She does not say anything to them, does not offer words of comfort or condolences. There are no questions to ask. It does not matter who they were before they stepped into the House of Black and White and what has made them seek the gift, just as it does not matter who she ever was.
They have come here of their own volition. No one will not deprive them of the gift.
Still, she lingers. It’s like holding a vigil while there is still life there. She thinks of the Stranger, guiding a soul from life into death. The gods of a different girl’s mother, but not the gods of her father.
The Many-Faced God stares all around them, different eyes, if any eyes at all.
Once, a different girl did not grant the gift of mercy though a beast of a man begged for it. This is how no one atones for that mistake. Death is a gift. Death is a mercy.
She does not speak to those she watches over in their final moments, so she will never know this young girl’s name. A name is too important. It means too much.
A face is also important. No one dares a look at the girl’s.
The broken girl is missing her nose, and there are long strands of gray in her hair now, far too many than there should be for a girl of her age.
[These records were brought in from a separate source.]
(** Index batches of a loader: [batch_size] indices each, the last one
    possibly shorter ([drop_last=False]). *)
Fixpoint batched (bs : nat) (l : list nat) (n : nat) : list (list nat) :=
  match n with
  | O => []
  | S n' =>
      match l with
      | [] => []
      | _ => take bs l :: batched bs (drop bs l) n'
      end
  end.

Definition batches (bs : nat) (l : list nat) : list (list nat) :=
  batched bs l (length l).

(** The parts played by libraries and by the environment.

    - [rand]: the stream of Python's [random] module (see [Sampler]);
    - [TorchRng], [randperm], [init_head]: the state of torch's generator
      and its two consumers, the permutation a shuffling loader draws for
      one pass and the initial parameters of [TinyHead(embed_dim)];
    - [Opt], [AdamW], [backward_step]: the optimizer state, its creation
      with learning rate [lr], and one update
      ([zero_grad(); loss.backward(); step()]) on a batch;
    - [triplet_loss margin a p n]: [nn.TripletMarginWithDistanceLoss] with
      the distance [1 - cosine_similarity] and the given margin;
    - [db table split]: the rows the query of [fetch_embeddings] returns;
    - [use_vec34], [OUT_DIR], [WEAK_MARGIN], [WEAK_WEIGHT]: the settings
      read from the environment.

    Samples are fetched in the training process itself ([num_workers = 0],
    the default). *)
Class Setting := mkSetting {
  rand : nat -> nat;
  TorchRng : Type;
  randperm : TorchRng -> nat -> list nat * TorchRng;
  init_head : TorchRng -> Z -> TinyHead * TorchRng;
  Opt : Type;
  AdamW : TinyHead -> R -> Opt;
  backward_step : Opt -> TinyHead -> Batch -> R -> TinyHead * Opt;
  triplet_loss : R -> list (list R) -> list (list R) -> list (list R) -> R;
  db : string -> string -> list Row;
  use_vec34 : bool;
  OUT_DIR : string;
  WEAK_MARGIN : R;
  WEAK_WEIGHT : R
}.

Section Train.
Context {env : Setting}.

(** What [train] reads and changes: the checkpoint files, the two
    generators, and the standard output. *)
Record World := mkWorld {
  fs : gmap string Checkpoint;
  py_pos : nat;
  torch_rng : TorchRng;
  stdout : list Event
}.

Definition print (e : Event) : M World unit :=
  modify (fun w => {| fs := fs w; py_pos := py_pos w; torch_rng := torch_rng w;
                      stdout := stdout w ++ [e] |}).

(** [torch.save(obj, path)] *)
Definition torch_save (c : Checkpoint) (path : string) : M World unit :=
  modify (fun w => {| fs := <[path := c]> (fs w); py_pos := py_pos w;
                      torch_rng := torch_rng w; stdout := stdout w |}).

(** Run a computation of the [random] module in the world. *)
Definition with_random {A} (c : M nat A) : M World A :=
  fun w =>
    let '(o, p) := c (py_pos w) in
    (o, {| fs := fs w; py_pos := p; torch_rng := torch_rng w; stdout := stdout w |}).

(** Run a consumer of torch's generator in the world. *)
Definition with_torch {A} (c : TorchRng -> A * TorchRng) : M World A :=
  fun w =>
    let '(a, t) := c (torch_rng w) in
    (Ret a, {| fs := fs w; py_pos := py_pos w; torch_rng := t; stdout := stdout w |}).
(** A pass over any file with a header. *)
Lemma handle_read header rows tr :
  ∃ ev held,
    handle (header :: rows) tr = (pass_result (failure rows) (), tr ++ ev) ∧
    concat (executed ev) ++ held = kept (read rows) ∧
    (failure rows = None → held = []) ∧
    (held = [] ∨ Z.of_nat (length held) < batch_size) ∧
    ∀ b : nat, batch_size = Z.of_nat b → (0 < b)%nat →
      executed ev = full_batches b (kept (read rows)) ++
        (if decide (failure rows = None ∧ length (kept (read rows)) mod b ≠ 0)%nat
         then [last_batch b (kept (read rows))] else []).
Proof.
  rewrite handle_run. cbn zeta.
  set (warn := if skip_fkey_validation
               then [ELogWarning "Skipping foreign key validation"] else []).
  assert (executed warn = []) as Hw by (subst warn; by destruct skip_fkey_validation).
  destruct (handle_rows_read rows [] 0%nat (tr ++ warn))
    as (ev & held & Hloop & Hcat & Hheld); [by left|].
  rewrite Hloop. simpl in Hcat.
  destruct (failure rows) as [e|] eqn:Hfailure; cbn [pass_result].
  - exists (warn ++ ev), held. rewrite <- app_assoc, executed_app, Hw.
    split_and!; [done|done|done|done|].
    intros b Hbs Hb.
    destruct (handle_rows_read_batches b rows Hbs Hb [] 0%nat (tr ++ warn))
      as (ev' & Hloop' & Hex); [simpl; lia|].
    rewrite Hloop, Hfailure in Hloop'. cbn [pass_result app] in Hloop'.
    injection Hloop' as Hev. apply app_inv_head in Hev as <-.
    rewrite Hex. cbn [app]. rewrite decide_False by (by intros [? _]).
    by rewrite app_nil_r.
  - set (final := if bool_decide (Z.of_nat (length held) > 0)
                  then batch_events
                         (execute_values (((tr ++ warn) ++ ev) ++ [ECursor]) held)
                         held
                  else []).
    assert (concat (executed final) = held) as Hfinal.
    { subst final. case_bool_decide as Hlen.
      - rewrite batch_events_executed. simpl. by rewrite app_nil_r.
      - destruct held; [done|]. simpl in Hlen. lia. }
    exists (warn ++ ev ++ final ++ [ELogInfo (0 + length rows) table_name]), [].
    split_and!; [by rewrite <- !app_assoc| |done|by left|].
    + rewrite !executed_app, Hw. simpl. rewrite !concat_app, Hfinal. simpl.
      by rewrite !app_nil_r.
    + intros b Hbs Hb.
      destruct (handle_rows_read_batches b rows Hbs Hb [] 0%nat (tr ++ warn))
        as (ev' & Hloop' & Hex); [simpl; lia|].
      rewrite Hloop, Hfailure in Hloop'. cbn [pass_result app] in Hloop'.
      injection Hloop' as -> Hev. apply app_inv_head in Hev as <-.
      rewrite !executed_app, Hw, Hex. simpl. rewrite app_nil_r. f_equal.
      subst final.
      pose proof (last_batch_length b (kept (read rows)) Hb) as Hlast.
      clear Hfinal Hcat Hheld Hloop.
      case_decide as Hmod.
      * rewrite bool_decide_true by lia. by rewrite batch_events_executed.
      * rewrite bool_decide_false; [done|].
        destruct (decide (length (kept (read rows)) mod b = 0)%nat); [lia|].
        destruct Hmod. by split.
Qed.
(** * iPvtPpr: the hashlink decode cascade

    A shallow embedding of [src/iPvtPpr/iPvtPpr.py]: the composer
    [generate_hashlink] and the decode cascade [decode_hashlink], with the
    parts of the Python library they lean on ([re], [base64], [str]
    methods, the UTF-8 codec, [quote], the template) written out, and
    what they only call ([lzma], [execjs], [requests]) taken as
    parameters. *)

From Stdlib Require Import String Ascii NArith ZArith Lia Bool Arith
  DecimalString Sorted List.
Import ListNotations.

(** ** Strings and bytes *)

(** A Python [str] is a sequence of code points; a [bytes] object a
    sequence of octets. *)
Definition char := N.
Definition str := list char.
Definition bytes := list Byte.byte.

Definition lit (s : string) : str := map N_of_ascii (list_ascii_of_string s).

(** The double quote, which the literals below splice in by code. *)
Definition dq : char := 34%N.
Definition ch (a : ascii) : char := N_of_ascii a.

Definition char_eqb (a b : char) : bool := N.eqb a b.

Fixpoint str_eqb (a b : str) : bool :=
  match a, b with
  | [], [] => true
  | x :: a', y :: b' => char_eqb x y && str_eqb a' b'
  | _, _ => false
  end.

(** [s.startswith(p)], returning what follows the prefix. *)
Fixpoint strip_prefix (p s : str) : option str :=
  match p with
  | [] => Some s
  | c :: p' =>
      match s with
      | [] => None
      | d :: s' => if char_eqb c d then strip_prefix p' s' else None
      end
  end.

Definition startswith (s p : str) : bool :=
  match strip_prefix p s with Some _ => true | None => false end.

(** [p in s] *)
Fixpoint contains (p s : str) : bool :=
  startswith s p ||
  match s with
  | [] => false
  | _ :: s' => contains p s'
  end.

(** ASCII case folding of one letter, as [re.IGNORECASE] compares the
    letters of [body] (none of them has a non-ASCII case variant). *)
Definition lower (c : char) : char :=
  if (N.leb 65 c && N.leb c 90)%N then (c + 32)%N else c.

(** The longest prefix of [s] inside a class, and what follows it. *)
Fixpoint take_while (p : char -> bool) (s : str) : str :=
  match s with
  | c :: s' => if p c then c :: take_while p s' else []
  | [] => []
  end.

Fixpoint drop_while (p : char -> bool) (s : str) : str :=
  match s with
  | c :: s' => if p c then drop_while p s' else s
  | [] => []
  end.
Lemma characterize_without_rows_witness :
  characterize_phase_space 15 recordless_line true = Raise IndexError.
Proof.
  apply (characterize_without_rows recordless_line true
           0.02999908447265625%float 0.03%float).
  - exact bisect_recordless.
  - reflexivity.
Defined.

(** X9.  When the row of the particle at [x_unstable] has no turn,
    [np.argmin] of the empty array makes the call raise [ValueError]. *)
Theorem characterize_without_turns (line : Line) (plot : bool)
  (x_stable x_unstable : float) :
  bisect 15 line bracket0 = Ok (x_stable, x_unstable) ->
  row0 (track line (build_particles [x_unstable] 0%float) num_turns) = Ok [] ->
  characterize_phase_space 15 line plot = Raise ValueError.
Proof.
  intros Hb Hrow. unfold characterize_phase_space.
  rewrite Hb. cbn [bind fst snd].
  destruct (rows_of_record _ _ Hrow) as [Hx Hpx].
  rewrite Hx, Hpx. reflexivity.
Qed.

Lemma bisect_turnless :
  bisect 15 turnless_line bracket0 = Ok (0.02999908447265625%float, 0.03%float).
Proof. vm_compute. reflexivity. Qed.

Lemma characterize_without_turns_witness :
  characterize_phase_space 15 turnless_line true = Raise ValueError.
Proof.
  apply (characterize_without_turns turnless_line true
           0.02999908447265625%float 0.03%float).
  - exact bisect_turnless.
  - reflexivity.
Defined.

(** ** Boundary curve: the order of the angles *)

Lemma take_Ok_inv (a : list R) (idx : list nat) (vs : list R) :
  take a idx = Ok vs ->
  vs = map (fun i => nth i a 0%R) idx /\ forall i, In i idx -> (i < length a)%nat.
Proof.
  revert vs. induction idx as [|i idx IH]; intros vs H; simpl in H.
  - inversion H. split; [reflexivity | intros i []].
  - apply bind_Ok in H as (v & Hv & H). apply bind_Ok in H as (vs' & Hvs & H).
    inversion H; subst vs; clear H.
    destruct (IH _ Hvs) as [-> Hrange].
    apply get_Ok in Hv.
    assert (Hi : (i < length a)%nat) by (apply nth_error_Some; congruence).
    split.
    + simpl. f_equal. symmetry. now apply nth_error_nth.
    + intros j [<-|Hj]; auto.
Qed.

Lemma insert_by_sorted (keys : list R) (i : nat) (sorted : list nat) :
  Sorted Rle (map (fun j => nth j keys 0%R) sorted) ->
  Sorted Rle (map (fun j => nth j keys 0%R) (insert_by keys i sorted)).
Proof.
  induction sorted as [|j sorted IH]; intros H; simpl.
  - repeat constructor.
  - destruct (Rle_dec (nth i keys 0%R) (nth j keys 0%R)) as [Hle|Hgt].
    + simpl. constructor; [exact H | now constructor].
    + simpl in H. inversion H as [|? ? Hs Hhd]; subst.
      simpl. constructor; [now apply IH|].
      destruct sorted as [|k sorted]; simpl.
      * constructor. lra.
      * destruct (Rle_dec (nth i keys 0%R) (nth k keys 0%R)); simpl;
          constructor; [lra|]. now inversion Hhd.
Qed.
(** * Nakit ledger (app.py, db.py): a shallow embedding and its properties

    The development follows the two source files.

    - [PyStr], [PyFloat]: the Python string and number primitives the
      helpers call ([str.strip], [str.replace], [str.split], [in],
      [float], the [f"{v:,.{d}f}"] format).
    - [Amount]: [format_amount_display] and [parse_amount_input].
    - [Db]: db.py, the [transactions] table with its AUTOINCREMENT key.
    - [Ledger]: the [CashApp] methods that change the table
      ([_push_undo], [undo], [sort_by_column], [parse_date], [add_item],
      [remove_selected], [load_sample]).
    - [Views]: the totals of [update_summary_and_view], and the
      predicates the invariants of the ledger are stated with.
    - The definitions come first; the properties follow, one module per
      subject: the stable sort, the sort of the table, the undo log,
      [add_item], [add_item] then [undo], the dot of an amount, and the
      round trip of an amount through its text, and removals of what is
      not there; then what db.py reads
      back ([DbProps]), what a sort gives ([SortProps]), removals and
      their undo ([LedgerProps]), the signs of amounts and totals
      ([SignProps]), amounts that are refused ([ParseProps]), the sample
      and the error paths ([EdgeProps]), and the text of an amount
      ([FormatProps]).

    Conventions of the model.

    - A Python [str] is a list of characters; a character is a code point
      below 256 (Rocq's [ascii], read as Latin-1).  The white-space and
      lower-case tables below are the Unicode ones restricted to that
      range.
    - A Python [float] is an exact rational ([Q], kept in lowest terms by
      [Qred]).  Binary64 rounding, the negative zero, infinities and NaN
      are not modelled: [py_float] reads every numeral exactly and
      answers [None] on the texts Python reads as [inf] or [nan].  The
      properties are stated where this makes no difference: on the order
      of keys read off a row (not on the percent key, which the program
      computes from rounded totals), on signs, and on bounds wide enough
      for the rounding.
    - Widgets, message boxes, the chart and the autosave file are left
      out; an operation returns the new state and an [outcome] that says
      which dialog the user would have seen. *)

From Stdlib Require Import String Ascii List ZArith NArith QArith Qabs Bool Lia.
From Stdlib Require Import Permutation Lqa.
Import ListNotations.

Local Open Scope list_scope.

(* ================================================================== *)
(** * Python strings *)

Module PyStr.

Definition str := list ascii.

Definition lit (s : string) : str := list_ascii_of_string s.

Definition ord (c : ascii) : N := N_of_ascii c.

Definition chr_eqb (a b : ascii) : bool := Ascii.eqb a b.

(** [c.isspace()] for code points below 256. *)
Definition is_space (c : ascii) : bool :=
  let n := ord c in
  ((9 <=? n) && (n <=? 13) || (28 <=? n) && (n <=? 32)
   || (n =? 133) || (n =? 160))%N.

Fixpoint lstrip (s : str) : str :=
  match s with
  | c :: t => if is_space c then lstrip t else s
  | [] => []
  end.

Definition rstrip (s : str) : str := rev (lstrip (rev s)).

(** [s.strip()] *)
Definition strip (s : str) : str := rstrip (lstrip s).

Fixpoint str_eqb (a b : str) : bool :=
  match a, b with
  | [], [] => true
  | x :: a', y :: b' => chr_eqb x y && str_eqb a' b'
  | _, _ => false
  end.

(** [s.startswith(p)] *)
Fixpoint startswith (p s : str) : bool :=
  match p, s with
  | [], _ => true
  | x :: p', y :: s' => chr_eqb x y && startswith p' s'
  | _ :: _, [] => false
  end.

(** [sub in s] *)
Fixpoint str_in (sub s : str) : bool :=
  startswith sub s ||
  match s with
  | [] => false
  | _ :: t => str_in sub t
  end.

(** [s.replace(old, new)]: occurrences are found from the left and do
    not overlap.  [skip] counts the characters of a match still to be
    passed over. *)
Fixpoint replace_from (old new : str) (skip : nat) (s : str) : str :=
  match s with
  | [] => []
  | c :: t =>
      match skip with
      | S k => replace_from old new k t
      | O =>
          if startswith old s
          then new ++ replace_from old new (List.length old - 1) t
          else c :: replace_from old new 0 t
      end
  end.

Definition replace (old new s : str) : str :=
  match old with
  | [] => new ++ flat_map (fun c => c :: new) s
  | _ :: _ => replace_from old new 0 s
  end.

(** [s.split(sep)] for a separator of one character, the only kind the
    program uses. *)
Fixpoint split (sep : ascii) (s : str) : list str :=
  match s with
  | [] => [[]]
  | c :: t =>
      if chr_eqb c sep then [] :: split sep t
      else match split sep t with
           | p :: ps => (c :: p) :: ps
           | [] => [[c]]
           end
  end.

(** ["".join(parts)] *)
Definition join (parts : list str) : str := List.concat parts.

(** [c.lower()] for code points below 256: A-Z, and the Latin-1 capitals
    U+00C0..U+00DE except the multiplication sign U+00D7. *)
Definition lower_chr (c : ascii) : ascii :=
  let n := ord c in
  if ((65 <=? n) && (n <=? 90)
      || (192 <=? n) && (n <=? 222) && negb (n =? 215))%N
  then ascii_of_N (n + 32) else c.

Definition lower (s : str) : str := map lower_chr s.

(** [a <= b] on strings: lexicographic on code points. *)
Fixpoint str_leb (a b : str) : bool :=
  match a, b with
  | [], _ => true
  | _ :: _, [] => false
  | x :: a', y :: b' =>
      if (ord x <? ord y)%N then true
      else if (ord y <? ord x)%N then false
      else str_leb a' b'
  end.

Definition is_digit (c : ascii) : bool :=
  let n := ord c in ((48 <=? n) && (n <=? 57))%N.

Definition digit_val (c : ascii) : N := (ord c - 48)%N.

(** Reading decimal digits, most significant first, from a start value. *)
Definition read (ds : str) (v : N) : N :=
  fold_left (fun acc c => (10 * acc + digit_val c)%N) ds v.

(** The number a run of decimal digits denotes. *)
Definition digits_value (ds : str) : N := read ds 0.

Definition digit_chr (n : N) : ascii := ascii_of_N (48 + n).

(** Decimal digits of [n], most significant first; [fuel] bounds the
    number of digits. *)
Fixpoint digits_from (fuel : nat) (n : N) (acc : str) : str :=
  match fuel with
  | O => acc
  | S k =>
      let acc' := digit_chr (n mod 10) :: acc in
      if (n <? 10)%N then acc' else digits_from k (n / 10) acc'
  end.

Definition digits_of (n : N) : str := digits_from (S (N.to_nat (N.log2 n))) n [].

(** How often [c] occurs in [s], and [s] without it. *)
Definition count_chr (c : ascii) (s : str) : nat :=
  List.length (filter (fun x => chr_eqb x c) s).

Definition remove_chr (c : ascii) (s : str) : str :=
  filter (fun x => negb (chr_eqb x c)) s.

(** The text before the first [c] of [s], and the text after it. *)
Fixpoint before_chr (c : ascii) (s : str) : str :=
  match s with
  | [] => []
  | x :: t => if chr_eqb x c then [] else x :: before_chr c t
  end.

Fixpoint after_chr (c : ascii) (s : str) : str :=
  match s with
  | [] => []
  | x :: t => if chr_eqb x c then t else after_chr c t
  end.

(** [span p s]: the longest prefix of [s] whose characters satisfy [p],
    and the rest. *)
Fixpoint span (p : ascii -> bool) (s : str) : str * str :=
  match s with
  | c :: t => if p c then let '(a, b) := span p t in (c :: a, b) else ([], s)
  | [] => ([], [])
  end.

End PyStr.

(* ================================================================== *)
(** * Python numbers: [float(s)] and the fixed-point format *)

Module PyFloat.
Import PyStr.

(** [float] first turns the Unicode spaces beyond ASCII into blanks. *)
Definition space_to_ascii (c : ascii) : ascii :=
  if ((ord c =? 133) || (ord c =? 160))%N then " "%char else c.

(** The white space [float] skips at both ends (C's [isspace]). *)
Definition float_space (c : ascii) : bool :=
  let n := ord c in ((9 <=? n) && (n <=? 13) || (n =? 32))%N.

Fixpoint float_lstrip (s : str) : str :=
  match s with
  | c :: t => if float_space c then float_lstrip t else s
  | [] => []
  end.

Definition float_strip (s : str) : str :=
  rev (float_lstrip (rev (float_lstrip s))).

(** What is used of a digit: it is none of the marks and no space, and
    the conversions leave it alone. *)
Definition plain_chr (c : ascii) : Prop :=
  chr_eqb c "," = false /\ chr_eqb c "." = false /\ chr_eqb c "_" = false
  /\ chr_eqb c " " = false /\ chr_eqb c "'" = false
  /\ chr_eqb c "-" = false /\ chr_eqb c "+" = false
  /\ chr_eqb c "e" = false /\ chr_eqb c "E" = false
  /\ is_space c = false /\ float_space c = false /\ space_to_ascii c = c.

(** Underscores may stand between two digits only; they are dropped.
    [prev] is the character before the current one. *)
Fixpoint drop_underscores (prev : option ascii) (s : str) : option str :=
  let is_us (o : option ascii) :=
    match o with Some c => chr_eqb c "_" | None => false end in
  let is_dg (o : option ascii) :=
    match o with Some c => is_digit c | None => false end in
  match s with
  | [] => if is_us prev then None else Some []
  | c :: t =>
      if chr_eqb c "_" then
        if is_dg prev then drop_underscores (Some c) t else None
      else if is_us prev && negb (is_digit c) then None
      else option_map (cons c) (drop_underscores (Some c) t)
  end.

(** An optional sign in front of digits. *)
Definition take_sign (s : str) : bool * str :=
  match s with
  | c :: t =>
      if chr_eqb c "-" then (true, t)
      else if chr_eqb c "+" then (false, t)
      else (false, s)
  | [] => (false, [])
  end.

(** The exponent part: nothing, or [e]/[E], an optional sign and at least
    one digit, up to the end of the text. *)
Definition exponent (s : str) : option Z :=
  match s with
  | [] => Some 0%Z
  | c :: t =>
      if chr_eqb c "e" || chr_eqb c "E" then
        let '(neg, t') := take_sign t in
        let '(ds, rest) := span is_digit t' in
        match ds, rest with
        | _ :: _, [] =>
            let e := Z.of_N (digits_value ds) in
            Some (if neg then (- e)%Z else e)
        | _, _ => None
        end
      else None
  end.

(** The largest finite double, [(2 - 2^-52) * 2^1023]: a numeral beyond
    it [float] reads as [inf]. *)
Definition DBL_MAX : Q := inject_Z (2 ^ 1024 - 2 ^ 971).

(** [m * 10^e], signed, in lowest terms. *)
Definition decimal_Q (neg : bool) (m : N) (e : Z) : Q :=
  let z := if neg then (- Z.of_N m)%Z else Z.of_N m in
  Qred match e with
       | Z0 => z # 1
       | Zpos p => (z * 10 ^ Zpos p) # 1
       | Zneg p => z # (10 ^ p)
       end.

(** [float(s)] on a finite decimal numeral; [None] is ValueError. *)
Definition py_float (s : str) : option Q :=
  match drop_underscores None (map space_to_ascii s) with
  | None => None
  | Some s1 =>
      let '(neg, body) := take_sign (float_strip s1) in
      let '(ip, rest) := span is_digit body in
      let '(fp, rest') :=
        match rest with
        | c :: t => if chr_eqb c "." then span is_digit t else ([], rest)
        | [] => ([], [])
        end in
      match ip ++ fp with
      | [] => None
      | _ :: _ =>
          match exponent rest' with
          | Some e =>
              Some (decimal_Q neg (digits_value (ip ++ fp))
                      (e - Z.of_nat (List.length fp)))
          | None => None
          end
      end
  end.
(** * bananadbg: the debugging console's command dispatch and navigation

    A shallow embedding of [bananadbg.py].  Python objects that the
    program shares and mutates (module namespaces, the class-level
    command mappings) live in explicit stores; the two output streams
    are character buffers; exceptions are values threaded through a
    small state-and-error monad. *)

From Stdlib Require Import Ascii String.
From stdpp Require Import gmap strings list fin_maps sorting.

Local Open Scope nat_scope.

(** * Python strings *)

(** [str] values are modelled by [string]; [len] is [String.length].  The
    names the console handles (identifiers, module names, command names)
    are ASCII, and [upper] is the ASCII part of [str.upper]. *)
Module Str.

Definition space : ascii := " "%char.

Definition is_space (c : ascii) : bool := Ascii.eqb c space.

(** [' ' * n] *)
Fixpoint spaces (n : nat) : string :=
  match n with
  | 0 => EmptyString
  | S n' => String space (spaces n')
  end.

(** [s.ljust(width)] *)
Definition ljust (width : nat) (s : string) : string :=
  s +:+ spaces (width - String.length s).

(** [s.rstrip(' ')] *)
Fixpoint rstrip (s : string) : string :=
  match s with
  | EmptyString => EmptyString
  | String c s' =>
      match rstrip s' with
      | EmptyString => if is_space c then EmptyString else String c EmptyString
      | r => String c r
      end
  end.

(** [sep.join(l)] *)
Fixpoint join (sep : string) (l : list string) : string :=
  match l with
  | [] => EmptyString
  | [s] => s
  | s :: l' => s +:+ sep +:+ join sep l'
  end.

Definition upper_char (c : ascii) : ascii :=
  let n := nat_of_ascii c in
  if (97 <=? n) && (n <=? 122) then ascii_of_nat (n - 32) else c.

(** [s.upper()] *)
Fixpoint upper (s : string) : string :=
  match s with
  | EmptyString => EmptyString
  | String c s' => String (upper_char c) (upper s')
  end.

(** [s.startswith(p)] *)
Definition startswith (p s : string) : bool := String.prefix p s.

(** [max(map(len, l))] for a non-empty [l]. *)
Definition max_len (l : list string) : nat :=
  foldr Nat.max 0 (map String.length l).

(** [l[start::step]] for [step >= 1]: the elements at the indices
    [start], [start + step], [start + 2 * step], ...  (Python raises
    [ValueError] for a zero step; [_print_list] never slices with one,
    see [rows_positive].) *)
Fixpoint slice_step {A} (l : list A) (start step : nat) : list A :=
  match l with
  | [] => []
  | x :: l' =>
      match start with
      | 0 => x :: slice_step l' (step - 1) step
      | S k => slice_step l' k step
      end
  end.

(** [s.endswith(c)] for a one-character [c] *)
Fixpoint endswith_char (c : ascii) (s : string) : bool :=
  match s with
  | EmptyString => false
  | String a EmptyString => Ascii.eqb a c
  | String _ s' => endswith_char c s'
  end.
Her shoulders hunch with a burden brought on by both the world and by memory, crushing her and darkening her under eyes into purple shadows. No one once walked like that, her pack slaughtered, except for one lone wolf too far for her to reach.
But no one knows this face, even beyond its changes of force and time. Her breath catches, like someone swiped a knife at her gut, and she only just miss bloodshed. It’s panic in place of pain, her heart missing a beat.
She shouldn’t speak.
“Jeyne.” There is no question to who she is. They grew up together. She called me Arya Horseface, thought no one. That’s a name she always hated, but she held onto it all the same. She’s remembered every name she ever had. Horseface, Underfoot, Arry, Nan, Squab—dreams within nightmares within dreams.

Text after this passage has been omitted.